The Court held that “covered media” means “media that has a physical existence” and “the policy requires that there must be direct physical loss or damage of the covered media containing the computer software for the software to be covered under the policy.” The Court further stated that, since software does not have a physical existence and is “information stored on a computer or other electronic medium,” it is entirely intangible. Thus, Owners owed no coverage under its policy with EMOI for the ransomware attack or any losses associated with it.

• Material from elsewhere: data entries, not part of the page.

(** [Unlock] by the last user: the entry goes. *)
Lemma inv_delete g k p o :
  ps !! i = Some g → at_pc g = UlBody k (Some p) → locks m !! k = Some p →
  heap m !! p = Some o →
  total (uses p) (<[i := go (UlExit k p) g]> ps) = 0 →
  inv {| km_mu := km_mu m; locks := delete k (locks m);
         heap := alter (add_refcount (-1)) p (heap m) |} (<[i := go (UlExit k p) g]> ps).
Proof using Hinv.
  intros Hi Hat Hk Ho Hcnt. destruct Hinv.
  assert (uses_refs g = (k, p) :: held g) as Hu by (unfold uses_refs; by rewrite Hat).
  assert (owns_refs (go (UlExit k p) g) ≡ₚ owns_refs g) as Hown by (unfold owns_refs; by rewrite Hat).
  assert (∀ j d q, <[i := go (UlExit k p) g]> ps !! j = Some d → (k, q) ∈ uses_refs d →
            locks m !! k ≠ Some q) as Hgone.
  { intros j d q Hj Hd Hq. rewrite Hk in Hq. injection Hq as <-. apply points_elem in Hd.
    pose proof (total_ge (uses p) (uses_nonneg p) _ _ _ Hj). unfold uses in *. lia. }
  split; simpl.
  - rewrite (cnt_insert_same _ _ _ _ _ Hi); [done|]. unfold crit. by rewrite Hat.
  - intros k' q [Hne Hk']%lookup_delete_Some.
    destruct (inv_refs0 _ _ Hk') as (o' & Ho' & Hr & Hpos).
    assert (p ≠ q) by (intros ->; eauto).
    rewrite list_lookup_alter_ne by done. rewrite (total_insert_same _ _ _ _ _ Hi); [by eauto|].
    unfold uses. rewrite Hu, points_cons, decide_False by done. done.
  - intros j d k' q Hj Hd. rewrite lookup_delete_Some.
    assert (locks m !! k' = Some q) as Hq.
    { assert (Hj' := Hj). proc_cases Hj; [|by eauto].
      apply (inv_uses0 _ _ _ _ Hi). rewrite Hu. by apply elem_of_cons; right. }
    split; [|done]. intros ->. by eapply Hgone.
  - intros q. rewrite (owns_insert_same _ _ _ Hi Hown), inv_owns0, list_lookup_alter.
    case_decide; [subst q|done]. by destruct (heap m !! p).
  - intros j d k1 q k' Hj Hd [_ Hk']%lookup_delete_Some.
    proc_cases Hj; [rewrite Hown in Hd|]; eauto.
  - intros k1 k2 q [_ H1]%lookup_delete_Some [_ H2]%lookup_delete_Some. eauto.
  - intros j d Hj. proc_cases Hj; eauto.
Qed.

Lemma inv_lock_body g k p m' :
  ps !! i = Some g → at_pc g = LkBody k → lock_body k m = (p, m') →
  inv m' (<[i := go (LkExit k p) g]> ps).
Proof using Hinv.
  intros Hi Hat. unfold lock_body.
  destruct (locks m !! k) as [q|] eqn:Hk; intros [= <- <-]; [|by apply inv_alloc].
  assert (uses_refs g = held g) as Hu by (unfold uses_refs; by rewrite Hat).
  apply (inv_refcount 1 g _ k q); try done.
  - unfold owns_refs. by rewrite Hat.
  - unfold crit. by rewrite Hat.
  - intros q'. unfold uses. rewrite Hu. unfold uses_refs. simpl. rewrite points_cons.
    case_decide; lia.
  - intros k' q' [[= -> ->]|Hq]%elem_of_cons; [done|].
    apply (inv_uses _ _ Hinv _ _ _ _ Hi). by rewrite Hu.
  - rewrite (total_insert _ _ _ _ _ Hi), (uses_points _ _ _ Hu).
    rewrite (uses_points q _ ((k, q) :: held g)), points_cons, decide_True by done.
    pose proof (total_nonneg (uses q) (uses_nonneg q) ps). lia.
Qed.

Lemma inv_unlock_body g k p own m' :
  ps !! i = Some g → at_pc g = UlBody k own → unlock_body k m = (Some p, m') →
  inv m' (<[i := go (UlExit k p) g]> ps).
Proof using Hinv.
  intros Hi Hat. unfold unlock_body.
  destruct (locks m !! k) as [q|] eqn:Hk; [|done].
  pose proof (inv_disc _ _ Hinv _ _ Hi) as Hd. unfold disciplined in Hd. rewrite Hat in Hd.
  destruct own as [q'|]; [clear Hd|done].
  assert (uses_refs g = (k, q') :: held g) as Hu by (unfold uses_refs; by rewrite Hat).
  assert (∀ k' r, (k', r) ∈ (k, q') :: held g → locks m !! k' = Some r) as Huses.
  { intros k' r Hr. apply (inv_uses _ _ Hinv _ _ _ _ Hi). by rewrite Hu. }
  pose proof (Huses k q' ltac:(by left)) as Hk'.
  rewrite Hk in Hk'. injection Hk' as <-.
  destruct (inv_refs _ _ Hinv _ _ Hk) as (o & Ho & Hr & Hpos).
  simpl heap. rewrite list_lookup_alter_eq, Ho. simpl.
  assert (∀ r, uses r (go (UlExit k q) g) - uses r g = if decide (q = r) then -1 else 0) as Hd.
  { intros r. unfold uses. rewrite Hu, points_cons. unfold uses_refs. simpl. case_decide; lia. }
  assert (total (uses q) (<[i := go (UlExit k q) g]> ps) = refcount o - 1) as Hcnt.
  { specialize (Hd q). rewrite decide_True in Hd by done.
    rewrite (total_insert _ _ _ _ _ Hi). lia. }
  case_decide as Hz; intros [= <- <-].
  - apply (inv_delete g k q o); try done. lia.
  - apply (inv_refcount (-1) g _ k q); try done; [| | |lia].
    + unfold owns_refs. by rewrite Hat.
    + unfold crit. by rewrite Hat.
    + intros k' r Hk'. apply Huses. by apply elem_of_cons; right.
Qed.
End preservation.

Lemma crit_locked m ps i g :
  inv m ps → ps !! i = Some g → crit g = true → km_mu m = true.
Proof.
  intros Hinv Hi Hc. pose proof (cnt_ge_1 _ _ _ _ Hi Hc) as H.
  rewrite (inv_crit _ _ Hinv) in H. by destruct (km_mu m).
Qed.

(** The steps that touch neither the map nor an object. *)
Ltac control Hinv Hi :=
  apply (inv_control _ _ _ Hinv _ _ _ Hi); try done.

Lemma inv_exec m ps i a g g' m' :
  inv m ps → foreign a = false → ps !! i = Some g → exec a g m = Some (g', m') →
  inv m' (<[i := g']> ps).
Proof.
  intros Hinv Ha Hi Hexec. destruct g as [c hs].
  assert (Hd := inv_disc _ _ Hinv _ _ Hi).
  assert (∀ g', uses_refs g' ≡ₚ uses_refs {| at_pc := c; held := hs |} →
    owns_refs g' ≡ₚ owns_refs {| at_pc := c; held := hs |} → disciplined g' = true →
    crit g' = crit {| at_pc := c; held := hs |} → inv m (<[i := g']> ps)) as Hquiet.
  { intros d Hu Ho Hdd Hc. destruct m as [b ls h]. control Hinv Hi. simpl. rewrite Hc. lia. }
  destruct a, c; try discriminate; simpl in Hexec.
  - injection Hexec as <- <-. by apply Hquiet.
  - destruct (take_held key hs) as [[p l]|] eqn:Hl; simplify_eq/=.
    apply take_held_perm in Hl. by apply Hquiet.
  - destruct (km_mu m) eqn:Hm; [done|]. injection Hexec as <- <-.
    control Hinv Hi. by rewrite Hm.
  - destruct (lock_body key m) as [p m1] eqn:Hb. injection Hexec as <- <-.
    by eapply inv_lock_body.
  - injection Hexec as <- <-. control Hinv Hi. by rewrite (crit_locked _ _ _ _ Hinv Hi eq_refl).
  - destruct (heap m !! p) as [o|] eqn:Hp; [|done]. destruct (mu o) eqn:Hmu; [done|].
    injection Hexec as <- <-. by eapply (inv_acquire _ _ _ Hinv _ _ _ _ Hi).
  - destruct (km_mu m) eqn:Hm; [done|]. injection Hexec as <- <-.
    control Hinv Hi; [by destruct own..|by rewrite Hm].
  - destruct (unlock_body key m) as [[p|] m1] eqn:Hb; injection Hexec as <- <-.
    + by eapply inv_unlock_body.
    + destruct own as [p|]; [|done]. unfold unlock_body in Hb.
      rewrite (inv_uses _ _ Hinv _ _ key p Hi ltac:(by left)) in Hb. by repeat case_match.
  - injection Hexec as <- <-. control Hinv Hi. by rewrite (crit_locked _ _ _ _ Hinv Hi eq_refl).
  - destruct (heap m !! p) as [o|] eqn:Hp; [|done]. destruct (mu o) eqn:Hmu; [|done].
    injection Hexec as <- <-. by eapply (inv_release _ _ _ Hinv _ _ _ _ Hi).
Qed.

Lemma reachable_ind n (P : state → Prop) :
  P (init n) →
  (∀ s s' i a, P s → foreign a = false → exec_proc i a s = Some s' → P s') →
  ∀ s, reachable n s → P s.
Proof.
  intros H0 Hstep s Hr. unfold reachable in Hr. revert s Hr.
  apply rtc_ind_r; [done|]. intros s s' _ (i & a & Ha & He) IH. by eapply Hstep.
Qed.

Lemma reachable_inv n s : reachable n s → inv (mx s) (procs s).
Proof.
  apply (reachable_ind n (λ s, inv (mx s) (procs s))); [apply inv_init|].
  clear s. intros s s' i a Hinv Ha Hstep. unfold exec_proc in Hstep.
  destruct (procs s !! i) as [c|] eqn:Hi; [|done]. cbn in Hstep.
  destruct (exec a c (mx s)) as [[c' m']|] eqn:He; [|done]. injection Hstep as <-.
  by eapply inv_exec.
Qed.

Lemma reachable_length n s : reachable n s → length (procs s) = n.
Proof.
  apply (reachable_ind n (λ s, length (procs s) = n)); [apply length_replicate|].
  clear s. intros s s' i a IH _ Hstep. unfold exec_proc in Hstep. apply bind_Some in Hstep as (c & _ & Hstep).
  apply bind_Some in Hstep as ([c' m'] & _ & [= <-]). simpl. by rewrite length_insert.
Qed.

Lemma exec_proc_Some i a c c' m' s :
  procs s !! i = Some c → exec a c (mx s) = Some (c', m') →
  exec_proc i a s = Some {| mx := m'; procs := <[i := c']> (procs s) |}.
Proof. intros Hi He. unfold exec_proc. rewrite Hi. cbn. by rewrite He. Qed.

(** An owned object exists and is locked. *)
Lemma owned_locked m ps i g k p :
  inv m ps → ps !! i = Some g → (k, p) ∈ owns_refs g →
  ∃ o, heap m !! p = Some o ∧ mu o = true.
Proof.
  intros Hinv Hi Ho%points_elem.
  pose proof (total_ge (owns p) (owns_nonneg p) _ _ _ Hi) as H1. unfold owns at 1 in H1.
  rewrite (inv_owns _ _ Hinv) in H1.
  destruct (heap m !! p) as [o|]; [|lia]. exists o. destruct (mu o); [done|simpl in H1; lia].
Qed.

Lemma locked_owned m ps p o :
  inv m ps → heap m !! p = Some o → mu o = true →
  ∃ j g k, ps !! j = Some g ∧ (k, p) ∈ owns_refs g.
Proof.
  intros Hinv Hp Hmu. pose proof (inv_owns _ _ Hinv p) as Hc. rewrite Hp, Hmu in Hc.
  destruct (total_pos_inv (owns p) (owns_nonneg p) ps) as (j & g & Hj & Ho); [simpl in Hc; lia|].
  apply points_pos in Ho as [k Hk]. by exists j, g, k.
Qed.

(** One object has one owner, which owns it once. *)
Lemma owned_once m ps i j gi gj k p :
  inv m ps → ps !! i = Some gi → ps !! j = Some gj →
  (k, p) ∈ owns_refs gi → (k, p) ∈ owns_refs gj → i = j.
Proof.
  intros Hinv Hi Hj H1%points_elem H2%points_elem.
  destruct (decide (i = j)) as [|Hij]; [done|].
  pose proof (total_ge_2 (owns p) (owns_nonneg p) _ _ _ _ _ Hi Hj Hij) as H.
  unfold owns at 1 2 in H. rewrite (inv_owns _ _ Hinv) in H.
  destruct (heap m !! p) as [o|]; [destruct (mu o)|]; simpl in H; lia.
Qed.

This decision follows the recent Ohio Supreme Court decision, in Neuro-Communication Services, Inc. v. Cincinnati Insurance Company, Slip Opinion No. 2022-Ohio-4379. There, the Ohio Supreme Court similarly found the presence of COVID-19 in the community, on or in business surfaces, or in infected people on the business premises, did not constitute “direct physical loss” or “damage to property” necessary to trigger coverage under similar policies. While the direct physical loss or damage provision in the Neuro-Communication case involved property, the Ohio Supreme Court, in EMOI Servs., L.L.C., similarly recognized that the policy there required direct physical loss of or direct physical damage to, electronic equipment or media.